*** Provided records Section Begins ***

Lemma join_runs_players_In (db : DB) (j : Joined) :
  In j (join_runs_players db) ->
  In (j_player j) (players db) /\
  player_run_id (j_player j) = j_run_id j /\
  runs db !! j_run_id j = Some (j_run j).
Proof.
  unfold join_runs_players. rewrite in_flat_map. intros (p & Hp & Hj).
  destruct (runs db !! player_run_id p) as [r|] eqn:Hr; [|destruct Hj].
  destruct Hj as [<-|[]]. cbn. auto.
Qed.

(** X15: a leaderboard holds at most ten rows, fastest first.  Each row
    is a RUNNER of a FINISHED run that has a duration and the board's
    [set_seed] value; every such row that is left out is no faster than
    any row on the board, and rows are left out only when the board is
    full.  The text shown with a row is [formatDuration] of its duration,
    and no run is on both boards. *)
Theorem leaderboard_best (set_seed : Z) (db : DB) :
  (length (leaderboard_rows set_seed db) <= 10)%nat /\
  StronglySorted (by_key duration_key) (leaderboard_rows set_seed db) /\
  Forall (fun j =>
            run_status (j_run j) = "FINISHED" /\
            run_duration (j_run j) = Some (duration_key j) /\
            role (j_player j) = "RUNNER" /\
            run_set_seed (j_run j) = set_seed /\
            runs db !! j_run_id j = Some (j_run j) /\
            In (j_player j) (players db))
         (leaderboard_rows set_seed db) /\
  (exists left_out,
     Permutation (leaderboard_rows set_seed db ++ left_out)
       (List.filter (on_board set_seed) (join_runs_players db)) /\
     (forall x y, In x (leaderboard_rows set_seed db) -> In y left_out ->
                  duration_key x <= duration_key y) /\
     (left_out <> [] -> length (leaderboard_rows set_seed db) = 10%nat)) /\
  leaderboard set_seed db =
    map (fun j => (j, formatDuration (duration_key j))) (leaderboard_rows set_seed db) /\
  (forall a b, In a (leaderboard_rows 0 db) -> In b (leaderboard_rows 1 db) ->
               j_run_id a <> j_run_id b).
Proof.
  set (candidates := List.filter (on_board set_seed) (join_runs_players db)).
  assert (Hqual : forall s j, In j (leaderboard_rows s db) ->
                              on_board s j = true /\ In j (join_runs_players db)).
  { intros s j Hj. unfold leaderboard_rows in Hj.
    assert (Hin : In j (order_by duration_key (List.filter (on_board s) (join_runs_players db)))).
    { rewrite <- (firstn_skipn 10). apply in_or_app. now left. }
    apply (Permutation_in _ (order_by_perm _ _)) in Hin.
    apply List.filter_In in Hin. tauto. }
  split; [apply firstn_le_length|].
  split; [apply sorted_firstn, order_by_sorted|].
  split.
  { apply List.Forall_forall. intros j Hj. destruct (Hqual _ _ Hj) as [Hon Hin].
    destruct (join_runs_players_In db j Hin) as (Hp & _ & Hr).
    unfold on_board in Hon. repeat (apply andb_true_iff in Hon as [Hon ?]).
    apply String.eqb_eq in Hon. apply bool_decide_eq_true in H1.
    destruct H1 as [d Hd]. repeat split; try assumption.
    - unfold duration_key. now rewrite Hd.
    - now apply String.eqb_eq.
    - now apply Z.eqb_eq. }
  split.
  { exists (skipn 10 (order_by duration_key candidates)). unfold leaderboard_rows.
    fold candidates. split; [|split].
    - rewrite firstn_skipn. apply order_by_perm.
    - apply sorted_app_le. rewrite firstn_skipn. apply order_by_sorted.
    - intros Hrest. rewrite length_firstn.
      destruct (Nat.le_gt_cases (length (order_by duration_key candidates)) 10) as [Hle|Hgt];
        [|lia].
      exfalso. apply Hrest. now apply skipn_all2. }
  split; [reflexivity|].
  intros a b Ha Hb Heq.
  destruct (Hqual _ _ Ha) as [Hona Hina]. destruct (Hqual _ _ Hb) as [Honb Hinb].
  destruct (join_runs_players_In db a Hina) as (_ & _ & Hra).
  destruct (join_runs_players_In db b Hinb) as (_ & _ & Hrb).
  rewrite Heq, Hrb in Hra. injection Hra as Hra.
  unfold on_board in Hona, Honb. rewrite Hra in Honb.
  apply andb_true_iff in Hona as [_ Hona]. apply andb_true_iff in Honb as [_ Honb].
  apply Z.eqb_eq in Hona, Honb. congruence.
Qed.
(** * The instance dispatch runtime of html5/runtime/init.js

    A shallow embedding of [src/html5/runtime/init.js] and the properties
    of its entry points: bundle header detection ([checkVersion]), instance
    creation ([createInstance]), the fan-out methods ([genInit]), the
    instance-routed methods ([genInstance]) and the legacy alias
    ([adaptInstance]).

    Modelling conventions.
    - A JavaScript string is the list of its UTF-16 code units ([text]).
    - Objects and arrays live in a heap of cells and are handled through
      references, so that two names of one object are one location.
    - The module is strict code (it is an ES module): reading a property of
      [undefined], calling a missing method and writing a property of a
      primitive throw a [TypeError].
    - Code outside the module (backends, service hooks, [registerElement])
      is a function of its arguments, the heap and a private world; it may
      allocate objects and may throw, but it neither writes to the objects
      it is handed nor calls back into the module.  Every such call is
      recorded in a trace together with its arguments.
    - [instanceMap] is the literal [{}] and [frameworks] an object that
      inherits from [Object.prototype] as it does: a name that they do not
      have themselves is looked up in [Object.prototype], whose members are
      truthy and have none of the properties that the module reads and
      none of the methods that it calls.
    - An object that the heap cannot hold (a built-in of the engine, a
      function or an object of the embedder that holds functions, such
      as a backend) is a value by name: it has none of the properties
      that the module reads, and the methods of a backend are functions
      of the code outside the module.
    - Numbers are the numbers of the host (IEEE doubles); their operations
      are the interface [Host]. *)

From Stdlib Require Import NArith Ascii String List Bool Lia.
From stdpp Require Import base option list gmap.
(** * pmap-transformer: training step and decoding engine

    A shallow embedding of
      - src/partitioning/xmap_train_functions.py  (train_step, update_opt_state)
      - benchmark_pjit_dp.py                      (train_step)
      - src/models/layers.py                      (CausalAttention, cache part)
      - torch_compatability/generation.py         (filters, TextGenerator)
    together with the properties stated for them. *)

From Stdlib Require Import String Ascii.
From Stdlib Require Import List ZArith QArith Qabs Qround Qpower Lia Lqa Bool Arith.
From Stdlib Require Import Permutation Sorted.
Set Warnings "-register-all".
Import ListNotations.
Open Scope Z_scope.

Set Implicit Arguments.

(* ===================================================================== *)
(** * Lists walked with a function that can fail                          *)
(* ===================================================================== *)

Module ListUtil.

Section MapOpt.
Variables A B : Type.
Variable f : A -> option B.

Fixpoint map_opt (l : list A) : option (list B) :=
  match l with
  | [] => Some []
  | a :: l' =>
      match f a, map_opt l' with
      | Some b, Some bs => Some (b :: bs)
      | _, _ => None
      end
  end.
End MapOpt.

Section ZipWith.
Variables A B C : Type.
Variable f : A -> B -> option C.
(** A timer's callback. *)
Definition fire (captured : Z) (cb : Callback) (w : World) : World :=
  match cb with
  | SessionCheckTimeout =>
      let w := console_log "Session check timeout, clearing session" w in
      handleSessionError w
  | RetryCheck =>
      if captured <? MAX_SESSION_CHECK_ATTEMPTS then checkUser_start w else w
  | ShowTimeoutMessage => with_showTimeout true w
  | ForceRedirect =>
      let w := console_log "Loading timeout reached, clearing session and redirecting" w in
      let w := clearSession w in
      with_location_href "/" w
  end.

(** *** The event loop *)

(** [Settle dt o]: the suspended session check settles [dt]
    milliseconds from now, before any timer is due.  [Fire]: the next
    timer fires. *)
Inductive Event :=
| Settle (dt : Z) (o : SessionCheck)
| Fire.

Definition none_due_before (t : Z) (w : World) : bool :=
  forallb (fun tm => t <? Timers.due tm) (Timers.pending (timers w)).

Definition step (captured : Z) (ev : Event) (w : World) : option World :=
  match ev with
  | Settle dt o =>
      if in_flight w && (0 <=? dt) && none_due_before (now w + dt) w then
        Some (commit (checkUser_settle captured o (with_now (now w + dt) w)))
      else None
  | Fire =>
      match Timers.earliest (Timers.pending (timers w)) with
      | Some tm =>
          let w := with_now (Z.max (now w) (Timers.due tm)) w in
          let w := with_timers (Timers.remove tm (timers w)) w in
          Some (commit (fire captured (Timers.callback tm) w))
      | None => None
      end
  end.

Fixpoint run (captured : Z) (evs : list Event) (w : World) : option World :=
  match evs with
  | [] => Some w
  | ev :: evs' =>
      match step captured ev w with
      | Some w' => run captured evs' w'
      | None => None
      end
  end.

(** The page as it loads: [useState] initial values, nothing mounted. *)
Definition page_load (ls ss : gmap string string) (href : string) : World :=
  {| user := None; loading := true; sessionCheckAttempts := 0; renders := 0;
     timeoutId := None; in_flight := false; showTimeout := false;
     spinner_effect := None; localStorage := ls; sessionStorage := ss;
     location_href := href; console := []; now := 0;
     timers := Timers.empty |}.

(** The first commit: the guard mounts and the provider's effect (deps
    [[]]) runs once, calling [checkUser]; the closures it creates see
    the [sessionCheckAttempts] of this first render. *)
Definition mount (w : World) : Z * World :=
  (sessionCheckAttempts w, checkUser_start (commit w)).

End Session.

(** ** The specification's own notions

  Definitions that follow the wording of the specification; the
  theorems compare them with the functions of the page. *)

Module Spec.
Import JS Dashboard.








(** The crop-health donut of the specification: one "No Data" slice of
    100 for no treatments; otherwise the "Treated" share
    [round (completed / total * 100)] and the remainder, without the
    slices whose value is 0. *)
Definition treated_share (treatments : list Treatment) : Z :=
  Math_round ((inject_Z (count completed treatments)
               / inject_Z (Z.of_nat (length treatments))) * 100)%Q.
(** * qrng: weighted choice driven by one quantum random byte

    A shallow embedding of [src/qrng/__init__.py]: the two functions
    [quantum_random_byte] and [quantum_choice], with the Python semantics
    they rely on (exceptions, integer and floating-point arithmetic, list
    operations, the JSON payload of the HTTP response), followed by the
    properties of the specification that can be settled on the code.

    The weights are Python ints, as in the calls the module makes itself
    ([[1] * len(choices)], [[1, 2, 3]], [[1]]).  Already then line 38 is a
    floating-point computation: [w / total] is the true division of two
    ints, and its result is multiplied by 255 as a float.  Float weights are
    not modelled: they would go through [sum] on floats, whose rounding
    differs between versions of the interpreter.  (Floats with integer
    values and a total below [2^53] are summed exactly and divided like the
    ints of the same value.) *)

From Stdlib Require Import ZArith QArith Qround Qpower Qabs.
From Stdlib Require Import List String Bool Lia Lqa.
From Stdlib Require Floats.SpecFloat.
Import ListNotations.

Set Implicit Arguments.

(* ================================================================= *)
(** ** Python exceptions and results *)

Module Py.

(** Failures of the [requests] library, all subclasses of
    [requests.RequestException]. *)
Inductive request_exception :=
| Timeout              (* no answer within [timeout=5] *)
| ConnectionError      (* transport failure *)
| HTTPError (status : Z)   (* [raise_for_status] on a 4xx / 5xx answer *)
| JSONDecodeError.     (* [response.json()] on a body that is not JSON *)

(** The exceptions the two functions can raise. *)
Inductive exception :=
| ValueError_fetch (cause : request_exception)
    (* line 19: "Failed to fetch quantum random byte: {e}" *)
| ValueError_structure
    (* line 17: "Unexpected API response structure." *)
| ValueError_max_empty
    (* [max([])] *)
| ValueError_not_in_list
    (* [l.index(x)] when [x] is not in [l] *)
| ZeroDivisionError
    (* [w / 0] *)
| OverflowError
    (* [a / b] too large for a float, or [int(inf)] *)
| IndexError
    (* list index out of range *)
| KeyError
    (* missing dict key *)
| TypeError.
    (* operation applied to a value of the wrong type *)

(** Outcome of evaluating a Python expression. *)
Inductive result (A : Type) :=
| Return (a : A)
| Raise (e : exception).
Arguments Return {A} a.
Arguments Raise {A} e.
(** [operator<] and [operator>] of the README header are the lexicographic
    comparisons of the contents. *)
Lemma readme_op_lt_spec this other s :
  valid s this → valid s other →
  Readme.op_lt this other s = Ok (lex_lt (contents s this) (contents s other)) s.
Proof.
  intros H1 H2. unfold Readme.op_lt, Readme.begin, Readme.end_.
  rewrite lexicographical_compare_spec by done.
  by rewrite lexicographical_compare_list_lt.
Qed.

Lemma readme_op_gt_spec this other s :
  valid s this → valid s other →
  Readme.op_gt this other s = Ok (lex_gt (contents s this) (contents s other)) s.
Proof.
  intros H1 H2. unfold Readme.op_gt, Readme.begin, Readme.end_.
  rewrite lexicographical_compare_spec by done.
  rewrite lexicographical_compare_list_gt; [done|].
  by rewrite !window_length.
Qed.

(** [operator<=] and [operator>=] of the README header answer from the first
    elements alone. *)
Lemma readme_op_le_spec this other s x y :
  0 < N → valid s this → valid s other →
  cells s !! m_array this = Some x → cells s !! m_array other = Some y →
  Readme.op_le this other s = Ok (value_le x y) s.
Proof.
  intros HN H1 H2 Hx Hy. unfold Readme.op_le, Readme.begin, Readme.end_.
  rewrite lexicographical_compare_spec by done.
  destruct N as [|n]; [lia|].
  rewrite (window_cons _ _ _ _ Hx), (window_cons _ _ _ _ Hy).
  by rewrite lexicographical_compare_list_le.
Qed.

Lemma readme_op_ge_spec this other s x y :
  0 < N → valid s this → valid s other →
  cells s !! m_array this = Some x → cells s !! m_array other = Some y →
  Readme.op_ge this other s = Ok (value_ge x y) s.
Proof.
  intros HN H1 H2 Hx Hy. unfold Readme.op_ge, Readme.begin, Readme.end_.
  rewrite lexicographical_compare_spec by done.
  destruct N as [|n]; [lia|].
  rewrite (window_cons _ _ _ _ Hx), (window_cons _ _ _ _ Hy).
  by rewrite lexicographical_compare_list_ge.
Qed.
End Comparison.

(** C1. Equality is meant to compare contents, never the identity of the
    storage. The two arrays of [twins] hold the same contents [{1, 2, 3}] at
    different addresses: [operator==] of array_wrapper.hpp compares the two
    pointers and answers [false], where the README header answers [true]. *)
Theorem hpp_equality_compares_addresses :
  contents twins (view 3 0) = contents twins (view 3 3) ∧
  Hpp.op_eq (view 3 0) (view 3 3) = false ∧
  Readme.op_eq (view 3 0) (view 3 3) twins = Ok true twins.
Proof. by vm_compute. Qed.

(** C2. Each ordering operator is meant to be the lexicographic comparison
    of the contents. [{1, 2, 3} < {3, 2, 1}] is answered correctly, but
    [{1, 5} <= {1, 2}] and [{1, 2} >= {1, 5}] are both answered [true] by the
    README header, against the lexicographic order. *)
Theorem readme_le_ge_not_lexicographic :
  Readme.op_lt (view 3 0) (view 3 3) asc_desc = Ok true asc_desc ∧
  Readme.op_le (view 2 0) (view 2 2) pairs = Ok true pairs ∧
  lex_le (contents pairs (view 2 0)) (contents pairs (view 2 2)) = false ∧
  Readme.op_ge (view 2 2) (view 2 0) pairs = Ok true pairs ∧
  lex_ge (contents pairs (view 2 2)) (contents pairs (view 2 0)) = false.
Proof. by vm_compute. Qed.
(** What one request comes to: the transport raises, or a response arrives
    with a status code and a body that is JSON or is not. *)
Inductive HttpOutcome : Type :=
  | TransportError (e : exn)
  | Response (status_code : Z) (body : option json).

(** The answer to the [n]-th request of the process. *)
Definition Backend : Type := nat → Request → HttpOutcome.

(** [response.raise_for_status()]: httpx raises [HTTPStatusError] for every
    status that is not a success (2xx). *)
Definition raise_for_status (status_code : Z) : result unit :=
  if ((200 <=? status_code) && (status_code <=? 299))%Z then Ok tt
  else Raise (HTTPStatusError status_code).

(** [response.json()] *)
Definition response_json (body : option json) : result json :=
  match body with
  | Some data => Ok data
  | None => Raise JSONDecodeError
  end.

(** ** Provider instances and the process state *)

(** An instance of one of the two [LLMProvider] subclasses, with its
    attributes.  [obj_id] is the identity of the object: the number of
    provider objects constructed before it. *)
Inductive LLMProvider : Type :=
  | OpenRouterProvider (obj_id : nat) (api_key : string) (api_url : string)
  | OllamaProvider (obj_id : nat) (base_url : string) (api_endpoint : string).

(** The dictionary [{'content': ..., 'reasoning_details': ...}]. *)
Record QueryResult : Type := {
  content : json;
  reasoning_details : json
}.

(** The state of the process: the module-level [_provider_instances], every
    provider object constructed so far (with the name it was constructed
    for), and every request sent so far. *)
Record World : Type := {
  _provider_instances : gmap string LLMProvider;
  constructed : list (string * LLMProvider);
  requests : list Request
}.

Definition initial_world : World :=
  {| _provider_instances := ∅; constructed := []; requests := [] |}.

(** ** The monad of stateful code that may raise *)

Definition M (A : Type) : Type := World → result A * World.

Definition ret {A} (a : A) : M A := λ w, (Ok a, w).
Definition raise {A} (e : exn) : M A := λ w, (Raise e, w).
Definition bind {A B} (c : M A) (k : A → M B) : M B :=
  λ w, match c w with
       | (Ok a, w') => k a w'
       | (Raise e, w') => (Raise e, w')
       end.
Definition lift {A} (r : result A) : M A := λ w, (r, w).

Notation "x <- c ;; k" := (bind c (λ x, k))
  (at level 100, c at next level, right associativity).

(** [try: body  except <class> as e: handler e]; an exception outside the
    class propagates. *)
Definition try_except {A} (body : M A) (catches : exn → bool) (handler : exn → M A) : M A :=
  λ w, match body w with
       | (Ok a, w') => (Ok a, w')
       | (Raise e, w') => if catches e then handler e w' else (Raise e, w')
       end.

(** [except Exception] catches every exception of [exn]. *)
Definition isinstance_Exception (e : exn) : bool := true.

(** [await asyncio.gather] over the tasks: the results in task order; the first
    exception raised by a task is raised by [gather]. *)
Fixpoint gather {A} (tasks : list (M A)) : M (list A) :=
  match tasks with
  | [] => ret []
  | t :: ts => r <- t ;; rs <- gather ts ;; ret (r :: rs)
  end.

(** The state once one more request has been sent. *)
Definition record_request (req : Request) (w : World) : World :=
  {| _provider_instances := _provider_instances w;
     constructed := constructed w;
     requests := requests w ++ [req] |}.

(** The state once a list of requests has been sent, in order. *)
Definition record_requests (reqs : list Request) (w : World) : World :=
  fold_left (λ w req, record_request req w) reqs w.

(** [await client.post(...)]: the request is sent and the backend answers. *)
Definition http_post (net : Backend) (req : Request) : M (Z * option json) :=
  λ w,
    match net (length (requests w)) req with
    | TransportError e => (Raise e, record_request req w)
    | Response status_code body => (Ok (status_code, body), record_request req w)
    end.

(** ** OpenRouterProvider and OllamaProvider *)

(** [OpenRouterProvider(api_key=...)], with the default [api_url]. *)
Definition new_OpenRouterProvider (obj_id : nat) (api_key : string) : LLMProvider :=
  OpenRouterProvider obj_id api_key "https://openrouter.ai/api/v1/chat/completions".

(** [OllamaProvider(base_url=...)]: [__init__] strips trailing slashes and
    derives the endpoint. *)
Definition new_OllamaProvider (obj_id : nat) (base_url : string) : LLMProvider :=
  let base_url := rstrip_slash base_url in
  OllamaProvider obj_id base_url (base_url +:+ "/v1/chat/completions").

(** The request a provider sends for one model: URL and headers come from the
    instance's attributes, the payload from the arguments. *)
Definition provider_request (self : LLMProvider) (model : option string)
    (messages : list Message) (timeout : Z) : Request :=
  match self with
  | OpenRouterProvider _ api_key api_url =>
      {| url := api_url; authorization := Some ("Bearer " +:+ api_key);
         model := model; messages := messages; timeout := timeout |}
  | OllamaProvider _ _ api_endpoint =>
      {| url := api_endpoint; authorization := None;
         model := model; messages := messages; timeout := timeout |}
  end.

(** The statements both [query_model] methods share inside their [try]:
    post, [raise_for_status], [response.json()] and
    [data['choices'][0]['message']]. *)
Definition fetch_message (net : Backend) (req : Request) : M json :=
  response <- http_post net req ;;
  _ <- lift (raise_for_status response.1) ;;
  data <- lift (response_json response.2) ;;
  choices <- lift (getitem_str data "choices") ;;
  choice <- lift (getitem_0 choices) ;;
  lift (getitem_str choice "message").

(** [OpenRouterProvider.query_model] *)
Definition OpenRouterProvider_query_model (net : Backend) (self : LLMProvider)
    (model : option string) (messages : list Message) (timeout : Z)
    : M (option QueryResult) :=
  try_except
    (message <- fetch_message net (provider_request self model messages timeout) ;;
     c <- lift (get_method message "content") ;;
     r <- lift (get_method message "reasoning_details") ;;
     ret (Some {| content := c; reasoning_details := r |}))
    isinstance_Exception
    (λ e, ret None).

(** [OllamaProvider.query_model]; the four handlers differ only in what they
    log. *)
Definition OllamaProvider_query_model (net : Backend) (self : LLMProvider)
    (model : option string) (messages : list Message) (timeout : Z)
    : M (option QueryResult) :=
  try_except
    (message <- fetch_message net (provider_request self model messages timeout) ;;
     c <- lift (get_method message "content") ;;
     ret (Some {| content := c; reasoning_details := JNull |}))
    isinstance_Exception
    (λ e, match e with
          | ConnectError => ret None
          | HTTPStatusError _ => ret None
          | TimeoutException => ret None
          | _ => ret None
          end).

(** [self.query_model(model, messages, timeout)], dispatched on the class of
    [self]. *)
Definition provider_query_model (net : Backend) (self : LLMProvider)
    (model : option string) (messages : list Message) (timeout : Z)
    : M (option QueryResult) :=
  match self with
  | OpenRouterProvider _ _ _ => OpenRouterProvider_query_model net self model messages timeout
  | OllamaProvider _ _ _ => OllamaProvider_query_model net self model messages timeout
  end.

(** [{k: v for k, v in pairs}]: a later pair with the same key replaces an
    earlier one. *)
Definition dict_of_pairs {K V} `{Countable K} (pairs : list (K * V)) : gmap K V :=
  fold_left (λ d kv, <[kv.1 := kv.2]> d) pairs ∅.

(** [zip(xs, ys)] *)
Fixpoint zip {A B} (xs : list A) (ys : list B) : list (A * B) :=
  match xs, ys with
  | x :: xs', y :: ys' => (x, y) :: zip xs' ys'
  | _, _ => []
  end.

(** [query_models_parallel] of both providers (the two bodies are the same
    text): one [query_model] task per model with the default timeout of 120,
    gathered, then zipped back with the models. *)
Definition provider_query_models_parallel (net : Backend) (self : LLMProvider)
    (models : list (option string)) (messages : list Message)
    : M (gmap (option string) (option QueryResult)) :=
  let tasks := map (λ model, provider_query_model net self model messages 120%Z) models in
  responses <- gather tasks ;;
  ret (dict_of_pairs (zip models responses)).


(** ** The registry: get_provider *)

Definition invalid_provider_message (provider_name : string) : string :=
  "Invalid provider name '" +:+ provider_name +:+ "'. Must be 'openrouter' or 'ollama'".

Definition missing_key_message : string :=
  "OPENROUTER_API_KEY is required for openrouter provider. Set it in your .env file.".

(** [d[key]] on a [dict] *)
Definition dict_getitem {K V} `{Countable K} (d : gmap K V) (key : K) : result V :=
  match d !! key with
  | Some v => Ok v
  | None => Raise KeyError
  end.

(** [_provider_instances[provider_name] = <new object>], where the object is
    built by [mk] from its identity. *)
Definition store_new_instance (provider_name : string) (mk : nat → LLMProvider) : M unit :=
  λ w,
    let inst := mk (length (constructed w)) in
    (Ok tt,
     {| _provider_instances := <[provider_name := inst]> (_provider_instances w);
        constructed := constructed w ++ [(provider_name, inst)];
        requests := requests w |}).

(** [_provider_instances[provider_name]] *)
Definition read_instance (provider_name : string) : M LLMProvider :=
  λ w, (dict_getitem (_provider_instances w) provider_name, w).

(** [provider_name in _provider_instances] *)
Definition instance_cached (provider_name : string) : M bool :=
  λ w, (Ok (bool_decide (is_Some (_provider_instances w !! provider_name))), w).

Definition get_provider (cfg : Config) (provider_name : string) : M LLMProvider :=
  if negb (bool_decide (provider_name ∈ ["openrouter"; "ollama"]))
  then raise (ValueError (invalid_provider_message provider_name))
  else
    cached <- instance_cached provider_name ;;
    if cached : bool then read_instance provider_name
    else
      _ <- (if String.eqb provider_name "openrouter" then
             if negb (truthy (OPENROUTER_API_KEY cfg))
             then raise (ValueError missing_key_message)
             else store_new_instance provider_name
                    (λ i, new_OpenRouterProvider i (default "" (OPENROUTER_API_KEY cfg)))
           else
             store_new_instance provider_name
               (λ i, new_OllamaProvider i (OLLAMA_BASE_URL cfg))) ;;
      read_instance provider_name.

(** ** The router: query_model and query_models_parallel *)

(** [query_model(model_spec, messages, timeout)] of
    [providers/__init__.py]; both handlers return [None]. *)
Definition query_model (cfg : Config) (net : Backend) (model_spec : string)
    (messages : list Message) (timeout : Z) : M (option QueryResult) :=
  try_except
    (pm <- lift (parse_model_spec cfg model_spec) ;;
     provider <- get_provider cfg pm.1 ;;
     provider_query_model net provider (Some pm.2) messages timeout)
    isinstance_Exception
    (λ e, if isinstance_ValueError e then ret None else ret None).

*** Provided records Section Ends ***

### Assignment
Give the number of lines in the material above that include the string "assert", with no further text.

### Result of the exercise
2